O país está verdadeiramente a saque, com ministros do Ambiente e Agricultura que são puros tecnocratas liberais, e por isso exige-se muito, mas muito mais do Bloco do que se deixar enredar pelas cenas de faca e alguidar das comissões parlamentares de inquérito, em que todos os órgãos de comunicação social seguem assustadoramente as pisadas da CMTV…

Chamo igualmente a atenção para a guerra da Ucrânia, por ser um desastre ecológico, consequência do aparelho militar-industrial da NATO e da Rússia. Para além dos milhares de mortos, o Programa do Ambiente das Nações Unidas (UNEP), aponta agora para um legado de extrema toxicidade no ar, na água e no solo que vai persistir durante muitas gerações em consequência dos incidentes nas centrais nucleares, infraestruturas energéticas, incluindo dispositivos de armazenagem e refinarias de petróleo, plataformas de perfuração e instalações de gás e gasodutos de distribuição, destruição de minas e instalações industriais e explosões e em fábricas de produção de fertilizantes.

As imagens de satélite mostram já a destruição dramática da maior parte de parques naturais e florestas. Mas onde anda o Bloco de Esquerda a exigir que cesse imediatamente o envio de material militar, que não passa de combustível para alimentar o conflito? Quero recordar que até ao início deste mês, Portugal enviou desde o início da guerra 800 mil toneladas em material militar. Quando é que isto vai acabar?

Em termos mais gerais, e porque estamos numa Convenção para definir estratégias políticas e não lavar de roupa suja, quero realçar que o Ecossocialismo deve ser a matriz do Bloco de Esquerda, mas tal implica uma crítica profunda, uma crítica radical das experiências e das conceções tecnocráticas, burocráticas e não ecológicas de construção do socialismo.

É necessário transformar o aparelho produtivo, mas também é imprescindível transformar o padrão de consumo, que é o padrão do capitalismo baseado na produção massiva de objetos artificiais, inúteis, e muitas vezes poluentes.

Nesse sentido, a ação do Bloco de Esquerda deve assentar numa estratégia de luta que que deve criar a convergência das lutas sociais com as lutas ecológicas.
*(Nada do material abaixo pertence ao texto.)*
Definition PrefixedAtomicStorage_Get (key : string) :=
  Get (Prefixed_delegate storage) (prefixed_key (Prefixed_keyPrefix storage) key).

Definition PrefixedAtomicStorage_GetByKeyPrefix (prefix : string) :=
  GetByKeyPrefix (Prefixed_delegate storage)
    (prefixed_key (Prefixed_keyPrefix storage) prefix).

Definition PrefixedAtomicStorage_Put (key value : string) :=
  Put (Prefixed_delegate storage) (prefixed_key (Prefixed_keyPrefix storage) key) value.

Definition PrefixedAtomicStorage_PutIfAbsent (key value : string) :=
  PutIfAbsent (Prefixed_delegate storage)
    (prefixed_key (Prefixed_keyPrefix storage) key) value.

Definition PrefixedAtomicStorage_CompareAndSwap (key prevValue newValue : string) :=
  CompareAndSwap (Prefixed_delegate storage)
    (prefixed_key (Prefixed_keyPrefix storage) key) prevValue newValue.

Definition PrefixedAtomicStorage_Delete (key : string) :=
  Delete (Prefixed_delegate storage) (prefixed_key (Prefixed_keyPrefix storage) key).

(** The decorator as an [AtomicStorage] object. *)
Definition PrefixedAtomicStorage_object : AtomicStorage E := {|
  Get := PrefixedAtomicStorage_Get;
  GetByKeyPrefix := PrefixedAtomicStorage_GetByKeyPrefix;
  Put := PrefixedAtomicStorage_Put;
  PutIfAbsent := PrefixedAtomicStorage_PutIfAbsent;
  CompareAndSwap := PrefixedAtomicStorage_CompareAndSwap;
  Delete := PrefixedAtomicStorage_Delete |}.
End prefixed.

(** ** [TypedAtomicStorage] and [TypedAtomicStorageImpl]

    An [interface{}] of the source is the type of the keys or of the values. *)
Module TypedAtomicStorage.
Record TypedAtomicStorage (E : Type -> Type) (K V : Type) := mkTypedAtomicStorage {
  Get : K -> prog E (result (option V));
  GetAll : prog E (result (list V));
  Put : K -> V -> prog E (result unit);
  PutIfAbsent : K -> V -> prog E (result bool);
  CompareAndSwap : K -> V -> V -> prog E (result bool);
  Delete : K -> prog E (result unit) }.
Arguments Get {E K V} _ _.
Arguments GetAll {E K V} _.
Arguments Put {E K V} _ _ _.
Arguments PutIfAbsent {E K V} _ _ _.
Arguments CompareAndSwap {E K V} _ _ _ _.
Arguments Delete {E K V} _ _.
End TypedAtomicStorage.

(** The fields are the delegate and the three serialization functions; the
    [valueType] field and the reflection it serves are the type [V]. *)
Record TypedAtomicStorageImpl (E : Type -> Type) (K V : Type) := mkTypedAtomicStorageImpl {
  Typed_atomicStorage : AtomicStorage E;
  Typed_keySerializer : K -> result string;
  Typed_valueSerializer : V -> result string;
  Typed_valueDeserializer : string -> result V }.
Arguments Typed_atomicStorage {E K V} _.
Arguments Typed_keySerializer {E K V} _ _.
Arguments Typed_valueSerializer {E K V} _ _.
Arguments Typed_valueDeserializer {E K V} _ _.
Afinal, o contrário do que se ensina nas Escolas de Negócios, as business schools, os MBA, onde o capitalismo é apresentado como uma ciência e não como uma ideologia, sendo precisamente esta combinação de ideologia e tecnocracia que transforma as escolas de negócios em locais onde se propala encapotadamente o neoliberalismo para as novas gerações universitárias

Fala-se em levar o pais a sério, mas o Bloco só é levado a sério se for anticapitalista, nas ruas e no Parlamento, e com democracia interna.